Lemma create_mlp_closed_form alloc (sizes : list Z) :
  outcome
    (fun layers =>
       layers = removelast
         (Flatten :: flat_map (fun i => [Linear (Z.to_nat (default 0%Z (sizes !! (i - 1)%nat)))
                                                (Z.to_nat (default 0%Z (sizes !! i)));
                                         ReLU]) (seq 1 (length sizes - 1)))
       /\ (forall i a b, sizes !! i = Some a -> sizes !! S i = Some b ->
             linear_ok alloc a b))
    (fun f =>
       ((f = Failure TypeError 140 /\ exists z, z ∈ sizes /\ ~ int64 z)
        \/ f = Failure RuntimeError 140)
       /\ exists i a b, sizes !! i = Some a /\ sizes !! S i = Some b
            /\ ~ linear_ok alloc a b)
    (create_mlp alloc sizes).
Proof.
  unfold create_mlp.
  destruct (decide (2 <= length sizes)%nat) as [H2|Hshort].
  2:{ replace (length sizes - 1)%nat with 0%nat by lia. simpl. split; [done|].
      intros i a b Ha Hb. apply lookup_lt_Some in Hb. lia. }
  pose proof (create_mlp_loop alloc sizes (length sizes - 1) 1 [Flatten]
                ltac:(lia) ltac:(lia)) as H.
  destruct (for_each _ _ _) as [ls|f]; simpl in *.
  - destruct H as [-> Hrange]. simpl. split; [done|].
    intros i a b Ha Hb.
    apply (Hrange (S i) a b); [|by replace (S i - 1)%nat with i by lia|done].
    apply lookup_lt_Some in Hb. lia.
  - destruct H as (Hf & i & a & b & Hi & Ha & Hb & Hnot). split; [done|].
    exists (i - 1)%nat, a, b. split; [done|]. split; [|done].
    by replace (S (i - 1)) with i by lia.
Qed.

Lemma lookup_total_of_nat (sizes : list nat) (i : nat) :
  Z.to_nat (default 0%Z ((Z.of_nat <$> sizes) !! i)) = sizes !!! i.
Proof.
  rewrite list_lookup_fmap, list_lookup_total_alt.
  destruct (sizes !! i) as [x|]; simpl; [apply Nat2Z.id | done].
Qed.

(** [create_mlp] on sizes that [nn.Linear] accepts, in closed form. *)
Lemma create_mlp_of_nat alloc (sizes : list nat) :
  Forall (fun n => (Z.of_nat n < 2 ^ 63)%Z) sizes ->
  (forall i, (i + 1 < length sizes)%nat ->
     alloc (sizes !!! i) (sizes !!! (i + 1)%nat) = true) ->
  create_mlp alloc (Z.of_nat <$> sizes)
  = Ok (removelast
          (Flatten :: flat_map (fun i => [Linear (sizes !!! (i - 1)%nat) (sizes !!! i); ReLU])
                               (seq 1 (length sizes - 1)))).
Proof.
  intros Hbound Halloc.
  pose proof (create_mlp_closed_form alloc (Z.of_nat <$> sizes)) as H.
  rewrite length_fmap in H.
  destruct (create_mlp _ _) as [layers|f]; unfold outcome in H.
  2:{ destruct H as (_ & i & a & b & Ha & Hb & Hnot). exfalso. apply Hnot.
      rewrite list_lookup_fmap in Ha, Hb.
      destruct (sizes !! i) as [x|] eqn:Hx; [|done].
      destruct (sizes !! S i) as [y|] eqn:Hy; [|done].
      simpl in Ha, Hb. injection Ha as <-. injection Hb as <-.
      rewrite Forall_forall in Hbound.
      pose proof (Hbound x (list_elem_of_lookup_2 _ _ _ Hx)).
      pose proof (Hbound y (list_elem_of_lookup_2 _ _ _ Hy)).
      split; [lia|]. split; [lia|]. rewrite !Nat2Z.id.
      specialize (Halloc i). pose proof (lookup_lt_Some _ _ _ Hy) as Hlt.
      rewrite (list_lookup_total_correct _ _ _ Hx) in Halloc.
      replace (i + 1)%nat with (S i) in Halloc by lia.
      rewrite (list_lookup_total_correct _ _ _ Hy) in Halloc.
      apply Halloc. lia. }
  destruct H as [-> _]. do 3 f_equal. apply flat_map_ext. intros i.
  by rewrite !lookup_total_of_nat.
Qed.

(** X9. For a list of at least two sizes that [nn.Linear] accepts (not
    negative, below [2^63], and such that every layer can be allocated)
    [create_mlp] returns [2 * (len - 1)] layers: a [Flatten], then for
    every consecutive pair of sizes a [Linear] from the one to the other,
    with a [ReLU] between two [Linear] layers and none after the last. *)
Theorem create_mlp_layout (alloc : nat -> nat -> bool) (sizes : list nat) :
  (2 <= length sizes)%nat ->
  Forall (fun n => (Z.of_nat n < 2 ^ 63)%Z) sizes ->
  (forall i, (i + 1 < length sizes)%nat ->
     alloc (sizes !!! i) (sizes !!! (i + 1)%nat) = true) ->
  exists layers,
    create_mlp alloc (Z.of_nat <$> sizes) = Ok layers
    /\ length layers = (2 * (length sizes - 1))%nat
    /\ layers !! 0%nat = Some Flatten
    /\ (forall i, (i + 1 < length sizes)%nat ->
          layers !! (2 * i + 1)%nat = Some (Linear (sizes !!! i) (sizes !!! (i + 1)%nat)))
    /\ (forall i, (i + 2 < length sizes)%nat -> layers !! (2 * i + 2)%nat = Some ReLU).
Proof.
  intros Hlen Hbound Halloc.
  rewrite (create_mlp_of_nat alloc sizes Hbound Halloc).
  eexists. split; [done|].
  match goal with |- context [flat_map ?f ?l] => set (body := flat_map f l) end.
  assert (Hbody : length body = (2 * (length sizes - 1))%nat)
    by (by apply length_flat_map_pairs).
  assert (Hpairs : forall j, (j + 1 < length sizes)%nat ->
            body !! (2 * j)%nat = Some (Linear (sizes !!! j) (sizes !!! (j + 1)%nat))
            /\ body !! (2 * j + 1)%nat = Some ReLU).
  { intros j Hj.
    destruct (flat_map_pairs_lookup
                (fun i => [Linear (sizes !!! (i - 1)%nat) (sizes !!! i); ReLU])
                (fun i => Linear (sizes !!! (i - 1)%nat) (sizes !!! i))
                (fun _ => ReLU) (length sizes - 1) 1 j ltac:(done) ltac:(lia))
      as [H1 H2].
    split; [|exact H2]. unfold body. rewrite H1.
    replace (1 + j - 1)%nat with j by lia. by replace (1 + j)%nat with (j + 1)%nat by lia. }
  assert (Hne : body <> []) by (intros E; rewrite E in Hbody; simpl in Hbody; lia).
  change (Flatten :: body) with ([Flatten] ++ body).
  rewrite removelast_app by done. rewrite removelast_firstn_len.
  cbn [app]. split; [|split; [done|split]].
  - cbn [length]. rewrite length_take, Hbody. lia.
  - intros i Hi. replace (2 * i + 1)%nat with (S (2 * i)) by lia.
    rewrite lookup_cons.
    rewrite lookup_take_lt by (rewrite Hbody; lia). by destruct (Hpairs i Hi) as [-> _].
  - intros i Hi. replace (2 * i + 2)%nat with (S (2 * i + 1)) by lia.
    rewrite lookup_cons.
    rewrite lookup_take_lt by (rewrite Hbody; lia). by destruct (Hpairs i ltac:(lia)) as [_ ->].
Qed.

====================

* _INSTRUCTIONS FOR THE TASK_
Each entry must be reproduced exactly, with nothing added or dropped.

* _FINAL ANSWER_
Lemma create_mlp_closed_form alloc (sizes : list Z) :
  outcome
    (fun layers =>
       layers = removelast
         (Flatten :: flat_map (fun i => [Linear (Z.to_nat (default 0%Z (sizes !! (i - 1)%nat)))
                                                (Z.to_nat (default 0%Z (sizes !! i)));
                                         ReLU]) (seq 1 (length sizes - 1)))
       /\ (forall i a b, sizes !! i = Some a -> sizes !! S i = Some b ->
             linear_ok alloc a b))
    (fun f =>
       ((f = Failure TypeError 140 /\ exists z, z ∈ sizes /\ ~ int64 z)
        \/ f = Failure RuntimeError 140)
       /\ exists i a b, sizes !! i = Some a /\ sizes !! S i = Some b
            /\ ~ linear_ok alloc a b)
    (create_mlp alloc sizes).
Proof.
  unfold create_mlp.
  destruct (decide (2 <= length sizes)%nat) as [H2|Hshort].
  2:{ replace (length sizes - 1)%nat with 0%nat by lia. simpl. split; [done|].
      intros i a b Ha Hb. apply lookup_lt_Some in Hb. lia. }
  pose proof (create_mlp_loop alloc sizes (length sizes - 1) 1 [Flatten]
                ltac:(lia) ltac:(lia)) as H.
  destruct (for_each _ _ _) as [ls|f]; simpl in *.
  - destruct H as [-> Hrange]. simpl. split; [done|].
    intros i a b Ha Hb.
    apply (Hrange (S i) a b); [|by replace (S i - 1)%nat with i by lia|done].
    apply lookup_lt_Some in Hb. lia.
  - destruct H as (Hf & i & a & b & Hi & Ha & Hb & Hnot). split; [done|].
    exists (i - 1)%nat, a, b. split; [done|]. split; [|done].
    by replace (S (i - 1)) with i by lia.
Qed.

Lemma lookup_total_of_nat (sizes : list nat) (i : nat) :
  Z.to_nat (default 0%Z ((Z.of_nat <$> sizes) !! i)) = sizes !!! i.
Proof.
  rewrite list_lookup_fmap, list_lookup_total_alt.
  destruct (sizes !! i) as [x|]; simpl; [apply Nat2Z.id | done].
Qed.

(** [create_mlp] on sizes that [nn.Linear] accepts, in closed form. *)
Lemma create_mlp_of_nat alloc (sizes : list nat) :
  Forall (fun n => (Z.of_nat n < 2 ^ 63)%Z) sizes ->
  (forall i, (i + 1 < length sizes)%nat ->
     alloc (sizes !!! i) (sizes !!! (i + 1)%nat) = true) ->
  create_mlp alloc (Z.of_nat <$> sizes)
  = Ok (removelast
          (Flatten :: flat_map (fun i => [Linear (sizes !!! (i - 1)%nat) (sizes !!! i); ReLU])
                               (seq 1 (length sizes - 1)))).
Proof.
  intros Hbound Halloc.
  pose proof (create_mlp_closed_form alloc (Z.of_nat <$> sizes)) as H.
  rewrite length_fmap in H.
  destruct (create_mlp _ _) as [layers|f]; unfold outcome in H.
  2:{ destruct H as (_ & i & a & b & Ha & Hb & Hnot). exfalso. apply Hnot.
      rewrite list_lookup_fmap in Ha, Hb.
      destruct (sizes !! i) as [x|] eqn:Hx; [|done].
      destruct (sizes !! S i) as [y|] eqn:Hy; [|done].
      simpl in Ha, Hb. injection Ha as <-. injection Hb as <-.
      rewrite Forall_forall in Hbound.
      pose proof (Hbound x (list_elem_of_lookup_2 _ _ _ Hx)).
      pose proof (Hbound y (list_elem_of_lookup_2 _ _ _ Hy)).
      split; [lia|]. split; [lia|]. rewrite !Nat2Z.id.
      specialize (Halloc i). pose proof (lookup_lt_Some _ _ _ Hy) as Hlt.
      rewrite (list_lookup_total_correct _ _ _ Hx) in Halloc.
      replace (i + 1)%nat with (S i) in Halloc by lia.
      rewrite (list_lookup_total_correct _ _ _ Hy) in Halloc.
      apply Halloc. lia. }
  destruct H as [-> _]. do 3 f_equal. apply flat_map_ext. intros i.
  by rewrite !lookup_total_of_nat.
Qed.

(** X9. For a list of at least two sizes that [nn.Linear] accepts (not
    negative, below [2^63], and such that every layer can be allocated)
    [create_mlp] returns [2 * (len - 1)] layers: a [Flatten], then for
    every consecutive pair of sizes a [Linear] from the one to the other,
    with a [ReLU] between two [Linear] layers and none after the last. *)
Theorem create_mlp_layout (alloc : nat -> nat -> bool) (sizes : list nat) :
  (2 <= length sizes)%nat ->
  Forall (fun n => (Z.of_nat n < 2 ^ 63)%Z) sizes ->
  (forall i, (i + 1 < length sizes)%nat ->
     alloc (sizes !!! i) (sizes !!! (i + 1)%nat) = true) ->
  exists layers,
    create_mlp alloc (Z.of_nat <$> sizes) = Ok layers
    /\ length layers = (2 * (length sizes - 1))%nat
    /\ layers !! 0%nat = Some Flatten
    /\ (forall i, (i + 1 < length sizes)%nat ->
          layers !! (2 * i + 1)%nat = Some (Linear (sizes !!! i) (sizes !!! (i + 1)%nat)))
    /\ (forall i, (i + 2 < length sizes)%nat -> layers !! (2 * i + 2)%nat = Some ReLU).
Proof.
  intros Hlen Hbound Halloc.
  rewrite (create_mlp_of_nat alloc sizes Hbound Halloc).
  eexists. split; [done|].
  match goal with |- context [flat_map ?f ?l] => set (body := flat_map f l) end.
  assert (Hbody : length body = (2 * (length sizes - 1))%nat)
    by (by apply length_flat_map_pairs).
  assert (Hpairs : forall j, (j + 1 < length sizes)%nat ->
            body !! (2 * j)%nat = Some (Linear (sizes !!! j) (sizes !!! (j + 1)%nat))
            /\ body !! (2 * j + 1)%nat = Some ReLU).
  { intros j Hj.
    destruct (flat_map_pairs_lookup
                (fun i => [Linear (sizes !!! (i - 1)%nat) (sizes !!! i); ReLU])
                (fun i => Linear (sizes !!! (i - 1)%nat) (sizes !!! i))
                (fun _ => ReLU) (length sizes - 1) 1 j ltac:(done) ltac:(lia))
      as [H1 H2].
    split; [|exact H2]. unfold body. rewrite H1.
    replace (1 + j - 1)%nat with j by lia. by replace (1 + j)%nat with (j + 1)%nat by lia. }
  assert (Hne : body <> []) by (intros E; rewrite E in Hbody; simpl in Hbody; lia).
  change (Flatten :: body) with ([Flatten] ++ body).
  rewrite removelast_app by done. rewrite removelast_firstn_len.
  cbn [app]. split; [|split; [done|split]].
  - cbn [length]. rewrite length_take, Hbody. lia.
  - intros i Hi. replace (2 * i + 1)%nat with (S (2 * i)) by lia.
    rewrite lookup_cons.
    rewrite lookup_take_lt by (rewrite Hbody; lia). by destruct (Hpairs i Hi) as [-> _].
  - intros i Hi. replace (2 * i + 2)%nat with (S (2 * i + 1)) by lia.
    rewrite lookup_cons.
    rewrite lookup_take_lt by (rewrite Hbody; lia). by destruct (Hpairs i ltac:(lia)) as [_ ->].
Qed.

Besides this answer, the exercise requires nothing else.